"I've been on the phone for the past few days." Talking about the recently popular ChatGPT, a senior executive of Nvidia China said to the "Kechuangban Daily" reporter in a slightly complaining but hard-hitting tone. The logic is that AI chips, the core infrastructure to supply computing power for ChatGPT, have become the key to the investment of various manufacturers. The demand is huge.”
Nvidia's biggest winner?
AI applications such as ChatGPT need to be trained based on a large number of models. It can be so wise based on the "thorough understanding" of huge amounts of data, behind which is the support of powerful computing power. Taking the GPT-3 model as an example, its ability to store knowledge comes from 175 billion parameters. , the computing power required for training is as high as 3650PFLOPS-day.
According to data from the CITIC Construction Investment Research Report, the growth of computing power used for AI training was in line with Moore’s Law, doubling about every 20 months; the emergence of deep learning has accelerated the expansion of performance, and the computing power used for AI training is approximately Doubled in 6 months; and now large-scale models appear, and their training computing power is 10 to 100 times that of the original.
It's no wonder that OpenAI asked Microsoft to spend 1 billion US dollars to exclusively customize a supercomputer that was ranked among the top five in the world at the time before refining GPT-3. ChatGPT announced on February 7 that it would suspend its service due to full-load operation. The main reason is the limitation of resources such as the network, and ChatGPT has also experienced multiple downtimes before, which reflects the strong demand for computing power of AI applications.

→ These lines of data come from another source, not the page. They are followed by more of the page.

Lemma find_uuid_image cs : forall a rest, Forall command_ok cs ->
  find_uuid (length cs) (a ++ concat (map command_bytes cs) ++ rest) (length a) = Some (uuid_of cs).
Proof.
  induction cs as [|[cmd body] cs IH]; intros a rest Hok; [done|]. inversion_clear Hok as [|? ? [Hc [Hs Hu]] Hok'].
  simpl in Hc, Hs, Hu. cbn [length find_uuid map concat]. 
  change (command_bytes (cmd, body)) with (le_bytes 4 cmd ++ le_bytes 4 (8 + Z.of_nat (length body)) ++ body).
  rewrite <- !app_assoc, word_here by (change (256 ^ Z.of_nat 4) with 4294967296; lia). bind_some.
  unfold uuid_of. rewrite filter_cons. cbn [fst]. destruct (Z.eqb_spec cmd LC_UUID) as [->|Hne].
  - rewrite decide_True by done. cbn [head]. specialize (Hu eq_refl).
    assert (E : take 16 (drop (length a + 8) (a ++ le_bytes 4 LC_UUID ++ le_bytes 4 (8 + Z.of_nat (length body)) ++ body ++ concat (map command_bytes cs) ++ rest)) = body).
    { rewrite drop_app_add, drop_field by lia. rewrite drop_field by lia. cbn [Nat.sub]. rewrite drop_0, <- Hu. by rewrite take_app_length. }
    rewrite E, Hu. done.
  - rewrite decide_False by done. rewrite word_next by (change (256 ^ Z.of_nat 4) with 4294967296; lia). bind_some.
    specialize (IH (a ++ le_bytes 4 cmd ++ le_bytes 4 (8 + Z.of_nat (length body)) ++ body) rest Hok').
    rewrite <- !app_assoc in IH. etrans; [|exact IH]. f_equal. rewrite !length_app, !le_bytes_length. lia.
Qed.

(** ** The text *)

Fixpoint unhex (l : list Byte.byte) : list Byte.byte :=
  match l with
  | a :: b :: l' =>
    match hexval a, hexval b with
    | Some x, Some y => match Byte.of_N (Z.to_N (16 * x + y)) with Some c => c :: unhex l' | None => [] end
    | _, _ => []
    end
  | _ => []
  end.

(** The bytes a UUID text stands for. *)
Definition parse_uuid (s : string) : list Byte.byte := unhex (filter (λ c, c ≠ Byte.x2d) (bytes_of_string s)).

Lemma fmt_02x_bytes b : exists x y, bytes_of_string (fmt_02x b) = [x; y] ∧ x ≠ Byte.x2d ∧ y ≠ Byte.x2d ∧ unhex [x; y] = [b].
Proof. destruct b; eexists _, _; (split; [vm_compute; reflexivity|]); split_and!; done. Qed.

Lemma hex_parts l : exists t, filter (λ c, c ≠ Byte.x2d) (bytes_of_string (hex l)) = t ∧ bytes_of_string (hex l) = t
  ∧ length t = (2 * length l)%nat ∧ forall r, unhex (t ++ r) = l ++ unhex r.
Proof.
  induction l as [|b l (t & E1 & E2 & Hl & Hu)]; [by exists []|].
  destruct (fmt_02x_bytes b) as (x & y & Eb & Hx & Hy & Hxy).
  exists (x :: y :: t). cbn [hex foldr]. fold (hex l). rewrite bytes_of_string_app, Eb, E2. split_and!; [|done|simpl; lia|].
  - cbn [app]. rewrite E2 in E1. rewrite !filter_cons, E1. by rewrite !decide_True.
  - intros r. specialize (Hu r). cbn [app unhex] in *. destruct (hexval x), (hexval y); try done.
    destruct (Byte.of_N _) as [c|]; [|done]. simplify_eq. by rewrite Hu.
Qed.

Lemma uuid_text_spec u : length u = 16%nat -> parse_uuid (uuid_text u) = u ∧ String.length (uuid_text u) = 36%nat.
Proof.
  intros Hl. rewrite <- bytes_of_string_length. unfold parse_uuid, uuid_text. rewrite !bytes_of_string_app.
  change (bytes_of_string "-") with [Byte.x2d]. rewrite !filter_app.
  change (filter (λ c, c ≠ Byte.x2d) [Byte.x2d]) with (@nil Byte.byte). cbn [app].
  destruct (hex_parts (take 4 u)) as (t1 & F1 & E1 & L1 & U1), (hex_parts (take 2 (drop 4 u))) as (t2 & F2 & E2 & L2 & U2),
    (hex_parts (take 2 (drop 6 u))) as (t3 & F3 & E3 & L3 & U3), (hex_parts (take 2 (drop 8 u))) as (t4 & F4 & E4 & L4 & U4),
    (hex_parts (take 6 (drop 10 u))) as (t5 & F5 & E5 & L5 & U5).
  rewrite F1, F2, F3, F4, F5, E1, E2, E3, E4, E5. split.
  - rewrite U1, U2, U3, U4. rewrite <- (app_nil_r t5), U5. cbn [unhex]. rewrite app_nil_r.
    do 16 (destruct u as [|? u]; [done|]). by destruct u.
  - repeat (rewrite length_app; cbn [length]). rewrite L1, L2, L3, L4, L5, !length_take, !length_drop, Hl. done.
Qed.

(** C35. The UUID of an image with any load commands: the text of the first UUID command, from
    which its 16 bytes can be read back, and the one libkext_format_uuid_string makes of
    them; ENOENT when there is none; and EBADMACHO for what is not a Mach-O image. *)
Theorem vma_uuid_image cs rest img magic :
  Forall command_ok cs -> Z.of_nat (length cs) < 4294967296 ->
  match uuid_of cs with
  | Some u => exists s, libkext_vma_uuid (image cs rest) = Some (0, Some s) ∧ s = libkext_format_uuid_string u ∧ parse_uuid s = u
  | None => libkext_vma_uuid (image cs rest) = Some (ENOENT, None)
  end
  ∧ (word 4 img 0 = Some magic -> magic ∉ [MH_MAGIC; MH_CIGAM; MH_MAGIC_64; MH_CIGAM_64] -> libkext_vma_uuid img = Some (EBADMACHO, None)).
Proof.
  intros Hok Hn. split.
  - assert (E : libkext_vma_uuid (image cs rest) =
      Some (match uuid_of cs with Some u => (0, Some (snprintf UUID_STR_BUFSZ (uuid_text u))) | None => (ENOENT, None) end)).
    { set (a := le_bytes 4 MH_MAGIC_64 ++ le_bytes 4 16777228 ++ le_bytes 4 2 ++ le_bytes 4 11).
      set (h := a ++ le_bytes 4 (Z.of_nat (length cs)) ++ le_bytes 4 0 ++ le_bytes 4 0 ++ le_bytes 4 0).
      assert (Eh : image cs rest = h ++ concat (map command_bytes cs) ++ rest)
        by (subst h a; unfold image; by rewrite <- !app_assoc).
      assert (Hm : word 4 (image cs rest) 0 = Some MH_MAGIC_64) by exact (word_here 4 MH_MAGIC_64 [] _ ltac:(done)).
      assert (Hw : word 4 (image cs rest) 16 = Some (Z.of_nat (length cs))).
      { rewrite Eh. subst h. rewrite <- app_assoc, <- (app_assoc (le_bytes 4 (Z.of_nat _))). apply (word_here 4 _ a). change (256 ^ Z.of_nat 4) with 4294967296. lia. }
      unfold libkext_vma_uuid. rewrite Hm. bind_some. cbn [Z.eqb Pos.eqb orb MH_MAGIC MH_CIGAM MH_MAGIC_64].
      rewrite Hw. bind_some. rewrite Nat2Z.id, Eh. change sizeof_mach_header_64 with 32%nat.
      replace 32%nat with (length h) by (subst h; by rewrite !length_app, !le_bytes_length).
      by rewrite find_uuid_image. }
    rewrite E. destruct (uuid_of cs) as [u|] eqn:Eu; [|done]. eexists. split; [done|]. split; [done|].
    assert (Hu : length u = 16%nat).
    { unfold uuid_of in Eu. destruct (filter _ cs) as [|c l] eqn:Ef; [done|]. simpl in Eu. injection Eu as <-.
      assert (Hin : c ∈ filter (λ c, c.1 = LC_UUID) cs) by (rewrite Ef; constructor).
      apply list_elem_of_filter in Hin as [Hc Hin]. by apply (proj1 (Forall_forall _ _) Hok c Hin). }
    destruct (uuid_text_spec u Hu) as [Hp Hl]. unfold snprintf. rewrite strlcpy_fits; [exact Hp|]. rewrite Hl. unfold UUID_STR_BUFSZ. lia.
  - intros Hw Hm. unfold libkext_vma_uuid. rewrite Hw. bind_some. rewrite !not_elem_of_cons in Hm.
    destruct Hm as (H1 & H2 & H3 & H4 & _). apply Z.eqb_neq in H1, H2, H3, H4. by rewrite H1, H2, H3, H4.
Qed.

ChatGPT mainly involves technologies related to AI natural language processing, and the underlying computing chips are mainly high-performance GPUs. An executive of an artificial intelligence company in China told a reporter from the "Kechuangban Daily" that Nvidia occupies the main market for this type of chip. Nvidia's chip has done a lot of optimization for large model training. It is "very easy to use". The biggest winner of the boom.

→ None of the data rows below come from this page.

(** The entries are moved one after the other. *)
Lemma entries_move l u :
  Forall (λ t, Z.of_nat (String.length t) < CPUINFO_BUF) l -> uio_writable u = true ->
  exists u', foldl (λ u text, u ← u; entry_move 0 text u) (Some u) l = Some u'
    ∧ uio_out u' = uio_out u ++ take (Z.to_nat (uio_resid u)) (concat (map bytes_of_string l))
    ∧ uio_writable u' = true.
Proof.
  intros Hl. revert u. induction Hl as [|t l Ht Hl IH]; intros u Hw; cbn [foldl map concat].
  - exists u. split_and!; [done| |done]. by rewrite take_nil, app_nil_r.
  - unfold entry_move at 2. cbn [mbind option_bind]. unfold CPUINFO_BUF, LBFSZ in Ht. rewrite Z.sub_0_r.
    rewrite s32_small by (unfold INT_MIN, INT_MAX; lia). unfold snprintf. rewrite strlcpy_fits by (unfold CPUINFO_BUF, LBFSZ; lia).
    destruct (uiomove_from_spec (bytes_of_string t ++ [Byte.x00]) 0 (Z.of_nat (String.length t)) u) as (u1 & E & Eo & _ & Er & _ & Ew);
      [lia|lia|rewrite length_app, bytes_of_string_length; lia|done|].
    rewrite E. cbn [fmap option_fmap option_map snd]. destruct (IH u1 Ew) as (u' & E' & Eo' & Ew'). exists u'.
    split; [exact E'|]. split; [|done]. rewrite Eo', Eo, Er, <- app_assoc, drop_0. f_equal. pose proof (uio_resid_nonneg u).
    rewrite take_app_le by (rewrite bytes_of_string_length; lia).
    destruct (Z.le_ge_cases (Z.of_nat (String.length t)) (uio_resid u)).
    + rewrite Z.min_l by done. rewrite take_app_ge by (rewrite bytes_of_string_length; lia). f_equal.
      * apply take_ge. rewrite bytes_of_string_length. lia.
      * rewrite bytes_of_string_length. f_equal. lia.
    + rewrite Z.min_r by done. replace (uio_resid u - uio_resid u) with 0 by lia. rewrite take_0, app_nil_r.
      by rewrite take_app_le by (rewrite bytes_of_string_length; lia).
Qed.

(** Reading cpuinfo on arm64 from the start of a page: the loop ends after one turn for
    each processor and the reader gets the entries of processors 0 to n - 1 in order, as
    far as its buffer goes; the buffer of the kernel is given back. *)
Theorem cpuinfo_read sysctl n u st :
  (forall t m, malloc_at t m = true) -> Z.of_nat n < 4294967296 ->
  0 <= uio_offset u < 9223372036854775808 -> uio_offset u mod PAGE_SIZE = 0 -> uio_writable u = true ->
  let m := procfs_docpuinfo (arm_entries sysctl (S n) 0) (Z.of_nat n) u in
  exists u', (m st).1 = Some (0, u') ∧ same_res st (m st).2
    ∧ uio_out u' = uio_out u
        ++ take (Z.to_nat (uio_resid u)) (concat (map (λ i, bytes_of_string (arm_entry sysctl (Z.of_nat i))) (seq 0 n))).
Proof.
  intros Hmem Hn Hoff Hpg Hw m.
  assert (Hp : page_offset u = 0).
  { unfold page_offset. rewrite u64_small, page_round by lia. pose proof page_size_cases. pose proof (Z.div_mod (uio_offset u) PAGE_SIZE). lia. }
  pose proof (arm_entries_all sysctl n 0 (S n) Hn ltac:(lia) ltac:(lia)) as El. rewrite Nat.sub_0_r in El. change (Z.of_nat 0) with 0 in El.
  destruct (entries_move (map (λ i, arm_entry sysctl (Z.of_nat i)) (seq 0 n)) u) as (u' & E & Eo & _); [|done|].
  { apply Forall_fmap, Forall_forall. intros i Hi%elem_of_seq. apply arm_entry_length. lia. }
  exists u'. rewrite Eo, map_map. subst m. unfold procfs_docpuinfo, OSMalloc, same_res. rewrite !K_bind_run. cbn [now fst snd tick k_clock].
  rewrite Hmem, !K_bind_run. cbn [fst snd mret K_ret add_mem OSFree k_procrefs k_mem]. rewrite El, Hp. cbn [mbind option_bind]. rewrite E.
  split; [done|]. split; [simpl; lia|done].
Qed.

(** Reading cpuinfo on x86_64 faults: the clock rate is read through a pointer that is NULL. *)
Theorem x86_cpuinfo_faults do_cpuid rdmsr64 cr0 init fuel n u st :
  (procfs_docpuinfo (x86_cpuinfo do_cpuid rdmsr64 cr0 init fuel) n u st).1 = None.
Proof.
  unfold procfs_docpuinfo. rewrite K_bind_run. destruct (OSMalloc _ st) as [[|] s1]; cbn [fst snd]; [|done].
  rewrite K_bind_run. done.
Qed.

End CpuinfoRead.

(** Two processors; the reader has room for the first eleven bytes. *)
Lemma cpuinfo_read_witness :
  exists u', (procfs_docpuinfo (H := simple_kernel []) (arm_entries (λ _, None) 3 0) 2
      (SimpleUio 0 11 true [] true : @uio_t simple_uio_ops) (Kstate 0 0 0)).1 = Some (0, u')
    ∧ uio_out u' = bytes_of_string ("processor" +:+ tab +:+ tab).
Proof.
  destruct (cpuinfo_read (H := simple_kernel []) (λ _, None) 2 (SimpleUio 0 11 true [] true : @uio_t simple_uio_ops)
    (Kstate 0 0 0)) as (u' & E & _ & Ho).
  - done.
  - lia.
  - by vm_compute.
  - by vm_compute.
  - done.
  - exists u'. split; [exact E|]. rewrite Ho. by vm_compute.
Defined.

From the perspective of chip technology, Niu Xinyu, founder and CEO of Kunyun Technology, told the reporter of "Kechuangban Daily" that Nvidia's CUDA architecture was originally used for gaming GPUs, which is more suitable for large-scale parallel computing than CPUs. Based on its CUDA ecosystem, has accumulated a sound developer ecology. In the early days of this round of artificial intelligence industry development, there were no dedicated AI acceleration chips and hardware products on the market. Developers found that their products could be applied to AI training and reasoning processes, and they often adopted their products.
In addition, Nvidia's products have advantages in terms of versatility and computing power density, and because of the huge algorithm model, the requirements for system-level multi-chip interconnection and high-bandwidth network storage are increasing exponentially. Nvidia has already planned for this. Using acquisition and R&D integration, a complete and mature solution has been formed.
Under the downward cycle of the semiconductor industry, Nvidia has become a "retrograde" among the semiconductor stocks that are constantly falling. Year-to-date, the company's stock has risen by more than 55%, reflecting investors' optimism toward Nvidia under the ChatGPT boom.
Regarding the issue of chip procurement, a reporter from the "Kechuang Board Daily" called Yuncong Technology as an investor. The relevant person only said that the company has a deep adaptation with domestic chip companies, and there were some stocks in the past. The chip will not be subject to international influence. Chip supply impact.